Лихачева трясло, как в лихорадке, в голове гуд от переживаний. Ехали Широкой улицей к Петропавловскому парку, к загородному дому Грязнова. Грязнов имел квартиру в Белом корпусе, что напротив фабрики, — удобно, близко, но стал чаще уединяться, наедине думы думать: в парке тихо, там снег без щербинки, без постороннего следа, там никто не смеет тревожить.

Павел Константинович, когда в конторе, когда знал, что за дверью в кабинете директор, — стоял несокрушимой скалой, ругался с назойливыми посетителями, распоряжался. Теперь душа не на месте, не может определиться, что делать, как вести себя. Робко думал о Грязнове: «Не ко времени все это — устраивать домашние дни, когда все словно с ума посходили». Вчера Алексей Флегонтович сказал: «На фабрике не буду, прошу не тревожить». Кто ему посмеет возразить, хотя и подумалось: в самом деле не ко времени, — по городу колокольный звон, рабочие захватили фабричное училище и митингуют. Домашние дни! Революция — и домашние дни! Это ли не удивительно!

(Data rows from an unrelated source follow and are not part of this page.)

(** C3, as amended.  When each GET attempt fails with an error of the
    network layer, exactly [MAX_RETRIES] GETs are issued in all, the first
    attempt included, and the failure of the last one is raised; when the
    earlier attempts fail and a later one, up to the last, succeeds, its
    response is returned and no further GET is issued.  In every world the
    number of GETs issued lies between one and [MAX_RETRIES]. *)
Theorem make_request_attempts (W : world) (url : string)
    (headers : option (list (string * string))) (follow : bool) (n : nat) :
  (forall msg : nat -> string,
      (forall k, k < Config.MAX_RETRIES ->
                 session_get W (n + k) url (request_headers headers) follow
                 = Failed (msg k)) ->
      make_request W url headers follow n
      = (Raise (RequestException (msg (Config.MAX_RETRIES - 1))),
         n + Config.MAX_RETRIES))
  /\ (forall k r,
         k < Config.MAX_RETRIES ->
         (forall j, j < k ->
                    exists m, attempt_fails W url (request_headers headers) follow (n + j) m) ->
         attempt_get W url (request_headers headers) follow (n + k) = (Ok r, S (n + k)) ->
         make_request W url headers follow n = (Ok r, S (n + k)))
  /\ 1 <= gets_issued (make_request W url headers follow) n <= Config.MAX_RETRIES.
Proof.
  split; [|split].
  - intros msg H. unfold make_request, make_request_with.
    apply retry_loop_exhausted; [reflexivity | unfold Config.MAX_RETRIES; lia |].
    intros k Hk. apply attempt_get_failed. now apply H.
  - intros k r Hk Hfail Hok. unfold make_request, make_request_with.
    now apply retry_loop_succeeds.
  - unfold gets_issued, make_request, make_request_with.
    pose proof (retry_loop_counts W url (request_headers headers) follow
                  Config.MAX_RETRIES (todo := Config.MAX_RETRIES) 0 n
                  ltac:(unfold Config.MAX_RETRIES; lia)) as C.
    unfold request_headers in C. lia.
Qed.

Lemma make_request_attempts_witness :
  make_request world_down "https://v.douyin.com/abc/" None true 0
  = (Raise (RequestException refused), 3)
  /\ make_request (world_up_after 2 (plain_response 200 [] "ok"))
       "https://v.douyin.com/abc/" None true 0
     = (Ok (plain_response 200 [] "ok"), 3).
Proof.
  split.
  - apply (proj1 (make_request_attempts world_down "https://v.douyin.com/abc/"
                    None true 0) (fun _ => refused)).
    intros k _. reflexivity.
  - apply (proj1 (proj2 (make_request_attempts
                           (world_up_after 2 (plain_response 200 [] "ok"))
                           "https://v.douyin.com/abc/" None true 0)) 2).
    + unfold Config.MAX_RETRIES. lia.
    + intros j Hj. exists refused. apply attempt_get_failed. simpl.
      destruct j as [|[|j]]; [reflexivity | reflexivity | lia].
    + reflexivity.
Defined.
Lemma syncFile_same_shape (f t : jsstring) (m : json) (w1 w2 w1' : world)
      (r : outcome (bool * json)) :
  same_shape w1 w2 ->
  syncFile f t m w1 = (r, w1') ->
  exists w2', syncFile f t m w2 = (r, w2') /\ same_shape w1' w2'.
Proof.
  intros Hsame. rewrite !syncFile_eq.
  pose proof (@readdirSync_same_shape w1 w2 t Hsame) as Hdir.
  destruct (readdirSync t w1) as [r1 x1], (readdirSync t w2) as [r2 x2].
  simpl in Hdir. subst r2. destruct r1 as [names|e].
  2:{ intros [= <- <-]. exists w2. split; [reflexivity | assumption]. }
  destruct (filter (ends_with (lit ".js")) names) as [|first rest].
  { intros [= <- <-]. eexists. split; [reflexivity|].
    now apply same_shape_printed_both. }
  cbv zeta.
  destruct (copyFileSync f (Path.join [t; first]) w1) as [rc wc] eqn:Hc.
  destruct (copyFileSync_same_shape _ _ _ _ _ _ Hsame Hc)
    as (wc2 & Hc2 & Hs2 & _).
  rewrite Hc2. destruct Hsame as [Hcwd _]. rewrite Hcwd.
  destruct rc as [u|e].
  - destruct m; intros [= <- <-]; eexists; (split; [reflexivity|]);
      now apply same_shape_printed_both.
  - intros [= <- <-]. eexists. split; [reflexivity|].
    now apply same_shape_printed_both.
Qed.
Lemma of_long_nonzero (z : Z) :
  z ≠ 0 →
  ((∃ m e, PyFloat.of_long z = Ok (S754_finite (z <? 0) m e)) ∨
   PyFloat.of_long z = Raise OverflowError) ∧
  (Z.abs z < 2 ^ 1023 → ∃ m e, PyFloat.of_long z = Ok (S754_finite (z <? 0) m e)).
Proof.
  intros Hz. unfold PyFloat.of_long, PyFloat.prec, PyFloat.emax.
  destruct (binary_normalize_nonzero z Hz) as [H1 H2]. split.
  - destruct H1 as [(m & e & ->)| ->]; eauto.
  - intros Hb. destruct (H2 Hb) as (m & e & ->). eauto.
Qed.

Lemma of_long_small (z : Z) :
  Z.abs z < 2 ^ 1023 → ∃ a, PyFloat.of_long z = Ok a.
Proof.
  intros Hb. destruct (decide (z = 0)) as [->|Hz]; [by eexists|].
  destruct (of_long_nonzero z Hz) as [_ H]. destruct (H Hb) as (m & e & ->). eauto.
Qed.

(** Dividing by the float of a nonzero integer raises no
    [ZeroDivisionError]. *)
Lemma div_of_long (a : spec_float) (z : Z) (b : spec_float) :
  z ≠ 0 → PyFloat.of_long z = Ok b →
  PyFloat.div a b = Ok (SFdiv PyFloat.prec PyFloat.emax a b).
Proof.
  intros Hz Hb. destruct (of_long_nonzero z Hz) as [[(m & e & H)|H] _].
  - rewrite H in Hb. by injection Hb as <-.
  - congruence.
Qed.

(** ** The rule *)

(** The degree is the multiplicity of any one edge plus the degree without
    that edge. *)
Lemma degree_of_delete (edges : gmap Name Edge) (name : Name) (e : Edge) :
  edges !! name = Some e →
  Node.degree_of edges = multiplicity e + Node.degree_of (delete name edges).
Proof.
  intros He. unfold Node.degree_of.
  rewrite (map_fold_delete_L _ _ name e edges); [done| |done].
  intros. lia.
Qed.

Lemma degree_of_nonneg (edges : gmap Name Edge) :
  (∀ name e, edges !! name = Some e → 1 ≤ multiplicity e) →
  0 ≤ Node.degree_of edges.
Proof.
  unfold Node.degree_of.
  apply (map_fold_weak_ind
           (fun d m => (∀ name e, m !! name = Some e → 1 ≤ multiplicity e) → 0 ≤ d)).
  - done.
  - intros name e m d Hnone IH Hall.
    assert (1 ≤ multiplicity e) by (apply (Hall name); apply lookup_insert_eq).
    assert (0 ≤ d); [|lia].
    apply IH. intros name' e' He'. apply (Hall name').
    rewrite lookup_insert_ne; [done|]. intros <-. congruence.
Qed.

(** With multiplicities of 1 or more, as [add_child] makes them, a parent
    that has an edge has a degree of at least the multiplicity of that
    edge: the degree is then not 0. *)
Lemma degree_of_edge (edges : gmap Name Edge) (name : Name) (e : Edge) :
  (∀ name e, edges !! name = Some e → 1 ≤ multiplicity e) →
  edges !! name = Some e →
  1 ≤ multiplicity e ≤ Node.degree_of edges.
Proof.
  intros Hall He. rewrite (degree_of_delete _ _ _ He).
  assert (0 ≤ Node.degree_of (delete name edges)).
  { apply degree_of_nonneg. intros name' e' He'.
    apply lookup_delete_Some in He' as [_ He']. by apply (Hall name'). }
  pose proof (Hall _ _ He). lia.
Qed.

Lemma tp_no_edge (from_node to_node : NodeView) :
  from_node.2 !! to_node.1 = None →
  Graph.tp from_node to_node = Raise (NameKeyError to_node.1).
Proof. intros H. unfold Graph.tp. by rewrite H. Qed.

(** C1: applied to a parent and to a child that the parent has an edge to,
    the default rule returns [0.0] when the degree of the parent (the sum
    of the multiplicities of its edges) is 0; otherwise it returns the
    float of the multiplicity of the edge divided by the float of the
    degree, the division raising no error (only the conversion of an
    integer of 2^1023 or more to a float can raise).  In no case does it
    raise [ZeroDivisionError]. *)
Theorem default_transmission_probability (from_node to_node : NodeView) (edge : Edge) :
  from_node.2 !! to_node.1 = Some edge →
  let degree := Node.degree_of from_node.2 in
  (degree = 0 → Graph.tp from_node to_node = Ok PyFloat.zero) ∧
  (degree ≠ 0 →
     Graph.tp from_node to_node =
     result_bind (PyFloat.of_long (multiplicity edge)) (fun a =>
     result_bind (PyFloat.of_long degree) (fun b =>
     Ok (SFdiv PyFloat.prec PyFloat.emax a b)))) ∧
  (degree ≠ 0 → Z.abs (multiplicity edge) < 2 ^ 1023 → Z.abs degree < 2 ^ 1023 →
     ∃ a b, PyFloat.of_long (multiplicity edge) = Ok a ∧
            PyFloat.of_long degree = Ok b ∧
            Graph.tp from_node to_node = Ok (SFdiv PyFloat.prec PyFloat.emax a b)) ∧
  Graph.tp from_node to_node ≠ Raise ZeroDivisionError.
Proof.
  intros Hedge degree.
  assert (H0 : degree = 0 → Graph.tp from_node to_node = Ok PyFloat.zero).
  { intros Hd. unfold Graph.tp. rewrite Hedge. fold degree. by rewrite Hd. }
  assert (H1 : degree ≠ 0 →
     Graph.tp from_node to_node =
     result_bind (PyFloat.of_long (multiplicity edge)) (fun a =>
     result_bind (PyFloat.of_long degree) (fun b =>
     Ok (SFdiv PyFloat.prec PyFloat.emax a b)))).
  { intros Hd. unfold Graph.tp. rewrite Hedge. fold degree.
    apply Z.eqb_neq in Hd as Hd'. rewrite Hd'.
    destruct (PyFloat.of_long (multiplicity edge)) as [a|e]; [|done]. simpl.
    destruct (PyFloat.of_long degree) as [b|e] eqn:Eb; [|done]. simpl.
    by apply div_of_long with degree. }
  split_and!; [exact H0 | exact H1 | |].
  - intros Hd Hm Hdb. rewrite (H1 Hd).
    destruct (of_long_small _ Hm) as [a Ha]. destruct (of_long_small _ Hdb) as [b Hb].
    exists a, b. rewrite Ha, Hb. by split_and!.
  - destruct (decide (degree = 0)) as [Hd|Hd].
    + by rewrite (H0 Hd).
    + rewrite (H1 Hd).
      destruct (PyFloat.of_long (multiplicity edge)) as [a|e] eqn:Ea; simpl.
      * destruct (PyFloat.of_long degree) as [b|e] eqn:Eb; simpl; [done|].
        destruct (of_long_nonzero degree Hd) as [[(m & e' & H)|H] _]; congruence.
      * unfold PyFloat.of_long in Ea.
        destruct (binary_normalize _ _ _ _ _); congruence.
Qed.

(** The rule on a parent with one edge of multiplicity 1: the edge is found,
    the division raises no error, and the result is the quotient of the two
    floats. *)
Lemma default_transmission_probability_witness :
  Example.view1.2 !! Example.view2.1 = Some Example.edge12 ∧
  Graph.tp Example.view1 Example.view2 ≠ Raise ZeroDivisionError ∧
  ∃ a b, PyFloat.of_long 1 = Ok a ∧ PyFloat.of_long 1 = Ok b ∧
         Graph.tp Example.view1 Example.view2
         = Ok (SFdiv PyFloat.prec PyFloat.emax a b).
Proof.
  assert (H : Example.view1.2 !! Example.view2.1 = Some Example.edge12)
    by reflexivity.
  split; [exact H|].
  destruct (default_transmission_probability _ _ _ H) as (_ & _ & Hdiv & Hno).
  split; [exact Hno|].
  apply Hdiv; vm_compute; congruence.
Defined.

(** On these inputs: one edge of multiplicity 1 gives 1.0, a degree of 0
    gives 0.0, and a child the parent has no edge to is a [KeyError]. *)
Lemma default_transmission_probability_values :
  Graph.tp Example.view1 Example.view2 = Ok PyFloat.one ∧
  Graph.tp Example.view_null Example.view2 = Ok PyFloat.zero ∧
  Graph.tp Example.view2 Example.view1 = Raise (NameKeyError (NInt 1)).
Proof. vm_compute. by split_and!. Qed.

(** * The closures installed by [set_infection] and [set_recovery] *)

Lemma i_run (callback : Callback) (n : ref) (o : NodeObj) (s : State) :
  heap s !! n = Some o →
  Graph.i callback n s =
  Graph.callback_call callback n
    (assign_infected (insert_absent (node_name o) n (__infected s)) s).
Proof.
  intros Hn. unfold Graph.i, Node.name, deref, insert_absent. munfold. rewrite Hn.
  destruct (decide (__infected s !! node_name o = None)); [reflexivity|].
  by destruct s.
Qed.

Lemma r_run (callback : Callback) (n : ref) (o : NodeObj) (s : State) :
  heap s !! n = Some o →
  Graph.r callback n s =
  (Ok tt, assign_infected (delete (node_name o) (__infected s)) s).
Proof.
  intros Hn. unfold Graph.r, Node.name, deref. munfold. rewrite Hn.
  destruct (decide (__infected s !! node_name o = None)) as [Hnone|]; [|reflexivity].
  rewrite delete_id by done. by destruct s.
Qed.

Lemma insert_absent_twice (name : Name) (n : ref) (index : gmap Name ref) :
  insert_absent name n (insert_absent name n index) = insert_absent name n index.
Proof.
  unfold insert_absent at 1.
  destruct (decide (insert_absent name n index !! name = None)) as [Hnone|]; [|reflexivity].
  exfalso. revert Hnone. unfold insert_absent.
  destruct (decide (index !! name = None)); [by rewrite lookup_insert_eq | done].
Qed.



(** What the procedure installed by [set_recovery callback] does on a node:
    it removes the node's name from the infected index and returns; the
    trace, where a call of [callback] would appear, is unchanged. *)
Lemma set_recovery_wrapper (callback : Callback) (n : ref) (o : NodeObj) (s : State) :
  heap s !! n = Some o →
  let s0 := (Graph.set_recovery callback s).2 in
  __recovery s0 = Some (RecoveryWrapper callback) ∧
  Graph.call (__recovery s0) n s0
    = (Ok tt, assign_infected (delete (node_name o) (__infected s)) s0) ∧
  trace (Graph.call (__recovery s0) n s0).2 = trace s.
Proof.
  intros Hn s0.
  assert (H0 : heap s0 !! n = Some o) by exact Hn.
  assert (E : Graph.call (__recovery s0) n s0
              = (Ok tt, assign_infected (delete (node_name o) (__infected s)) s0)).
  { simpl. by rewrite (r_run _ _ _ _ H0). }
  split_and!; [reflexivity | exact E | by rewrite E].
Qed.

(** C4: what the code does.  On the chain with node 1 infected, after
    [set_recovery(cb)], the installed procedure removes node 1 from the
    infected index and returns: no call of [cb] is recorded, neither when
    the procedure is called on the node nor through [recover()].  The
    wrapper that [set_infection(cb)] installs does call [cb]. *)
Lemma recovery_callback_dropped :
  let s := (Graph.set_recovery (CbUser 7) Example.chain_seeded).2 in
  let s' := (Graph.call (__recovery s) 1%positive s).2 in
  let t := (Graph.set_infection (CbUser 7) s).2 in
  elements (Graph.infected s) = [1%positive] ∧
  (Graph.call (__recovery s) 1%positive s).1 = Ok tt ∧
  elements (Graph.infected s') = [] ∧
  trace s' = trace s ∧
  (Graph.recover s).1 = Ok tt ∧
  elements (Graph.infected (Graph.recover s).2) = [] ∧
  trace (Graph.recover s).2 = EvNodeRecover 1%positive :: trace s ∧
  trace (Graph.call (__infection t) 1%positive t).2
    = EvCallback (CbUser 7) 1%positive :: trace s.
Proof. vm_compute. by split_and!. Qed.
(** A run under phase 0: tick 1 spawns one north-straight vehicle, and
    [n] ticks without a spawn follow. *)
Definition straight_run (n : nat) : list TrafficSimulation.call :=
  TrafficSimulation.Step 0 (only North Straight)
  :: replicate n (TrafficSimulation.Step 0 never).

(** ** Lane geometry *)

(** The coordinate across the heading: [x] for a north- or south-bound
    vehicle, [y] for an east- or west-bound one. *)
Definition lateral (d : Direction) (px py : Q) : Q :=
  match d with North | South => px | East | West => py end.

(** The lateral coordinate of the spawn point of a lane. *)
Definition lane_offset (d : Direction) (l : LaneType) : Q :=
  lateral d (Vehicle.set_initial_position d l).1
            (Vehicle.set_initial_position d l).2.

(** The test of [check_passed]: beyond 60 units on the far side. *)
Definition beyond_exit (v : Vehicle.t) : bool :=
  match Vehicle.direction v with
  | North => Qltb 60 (Vehicle.y v)
  | South => Qltb (Vehicle.y v) (-60)
  | East => Qltb 60 (Vehicle.x v)
  | West => Qltb (Vehicle.x v) (-60)
  end.

(** What holds of a vehicle constructed for the lane [(d0, l0)] through
    all its updates. *)
Definition lifetime_inv (d0 : Direction) (l0 : LaneType) (v : Vehicle.t)
    : Prop :=
  Vehicle.prev_x v = Vehicle.x v ∧ Vehicle.prev_y v = Vehicle.y v
  ∧ Vehicle.collided v = false
  ∧ Vehicle.lane_type v = l0
  ∧ (Vehicle.has_turned v = false → Vehicle.direction v = d0)
  ∧ lateral (Vehicle.direction v) (Vehicle.x v) (Vehicle.y v)
    = lane_offset (Vehicle.direction v) (Vehicle.lane_type v)
  ∧ Vehicle.passed v = beyond_exit v.

(** ** Bookkeeping of the simulation *)

(** The number of [step] calls since the last [reset]. *)
Definition ticks (cs : list TrafficSimulation.call) : Z :=
  foldl (λ n c, match c with
                | TrafficSimulation.Step _ _ => (n + 1)%Z
                | TrafficSimulation.Reset => 0%Z
                end) 0%Z cs.

(** The vehicles of the map and the counters: every vehicle sits under
    its own identifier, was spawned at a tick between 1 and the current
    one and is not collided; every identifier handed out is in the map
    or counted as passed. *)
Definition fleet_inv (s : TrafficSimulation.t) : Prop :=
  (∀ k v, TrafficSimulation.vehicles s !! k = Some v →
     Vehicle.id v = k ∧ (0 ≤ k)%Z
     ∧ (1 ≤ Vehicle.spawn_time v ≤ TrafficSimulation.current_step s)%Z
     ∧ Vehicle.collided v = false)
  ∧ TrafficSimulation.next_vehicle_id s
    = (Z.of_nat (size (TrafficSimulation.vehicles s))
       + TrafficSimulation.total_passed_vehicles s)%Z
  ∧ (0 ≤ TrafficSimulation.total_passed_vehicles s)%Z.

(** The metrics collector mirrors the counters of the simulation. *)
Definition mirror_inv (s : TrafficSimulation.t) : Prop :=
  TrafficMetricsCollector.total_steps (TrafficSimulation.metrics_collector s)
  = TrafficSimulation.current_step s
  ∧ TrafficMetricsCollector.total_passed_vehicles
      (TrafficSimulation.metrics_collector s)
    = TrafficSimulation.total_passed_vehicles s
  ∧ Z.of_nat (length (TrafficMetricsCollector.waiting_times
                        (TrafficSimulation.metrics_collector s)))
    = TrafficSimulation.current_step s
  ∧ TrafficMetricsCollector.collision_count
      (TrafficSimulation.metrics_collector s) = 0%Z.

(** ** Readings of the metrics *)

(** The arguments of one call to [update_metrics]. *)
Record metrics_call := mk_metrics_call {
  call_vehicles_info : gmap Z VehicleData.t;
  call_current_phase : Z;
  call_current_step : Z;
  call_passed_this_step : Z;
  call_total_passed : Z
}.

(** A collector after a sequence of calls to [update_metrics]. *)
Definition metrics_run (calls : list metrics_call)
    (m : TrafficMetricsCollector.t) : TrafficMetricsCollector.t :=
  foldl (λ m c,
           TrafficMetricsCollector.update_metrics (call_vehicles_info c)
             (call_current_phase c) (call_current_step c)
             (call_passed_this_step c) (call_total_passed c) m)
        m calls.

(** A snapshot entry that [update_metrics] counts in the queue of the
    lane with key [key]: not passed, slower than 0.5, in the waiting
    zone, and of that lane. *)
Definition queued (key : string) (vd : VehicleData.t) : bool :=
  negb (VehicleData.passed vd)
  && (Qltb (VehicleData.speed vd) 0.5
      && TrafficMetricsCollector.is_in_waiting_zone vd)
  && bool_decide
       (TrafficMetricsCollector.lane_key (VehicleData.direction vd)
          (VehicleData.lane_type vd) = key).

Definition queue_count (key : string) (vehicles_info : gmap Z VehicleData.t)
    : Z :=
  Z.of_nat (size (filter (λ kv, queued key kv.2 = true) vehicles_info)).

Павел Константинович никогда не отважился бы обеспокоить директора, но обстоятельства вынудили.

Утром пришли из училища парни с винтовками, с красными бантами на отворотах тужурок — рабочая гвардия. Служащие с появлением их остолбенели: никогда еще такого не было, чтобы с оружием в контору, что-то будет. Павел Константинович напрягся до предела, стараясь держаться с достоинством. И все-таки била дрожь. Глухо от волнения спросил: по какому делу?

— Гражданина Грязнова требует революционная рабочая масса в училище, — отчеканил один из них с темными еще нестриженными усиками, кучерявый — Семка Соловьев, бывший писарчук при полицейской части, грамотный.

— Нет господина директора, — ответил Павел Константинович. — Отсутствуют-с…

— Не скажете ли, где он? — свободно спросил парень.

— Не знаю-с…

— Что ж, сами найдем. — И решительно двинулся к кабинету.

Даже таким необычным посетителям не мог старший конторщик дозволить без ведома войти в кабинет.

— Нет господина директора, в загородном доме он.

— Коли так, туда пойдем.

Едва Лихачеву удалось уговорить — не дай бог, в семейный дом с винтовками ворвутся! — сам вызвался доставить директора. И теперь вот едет.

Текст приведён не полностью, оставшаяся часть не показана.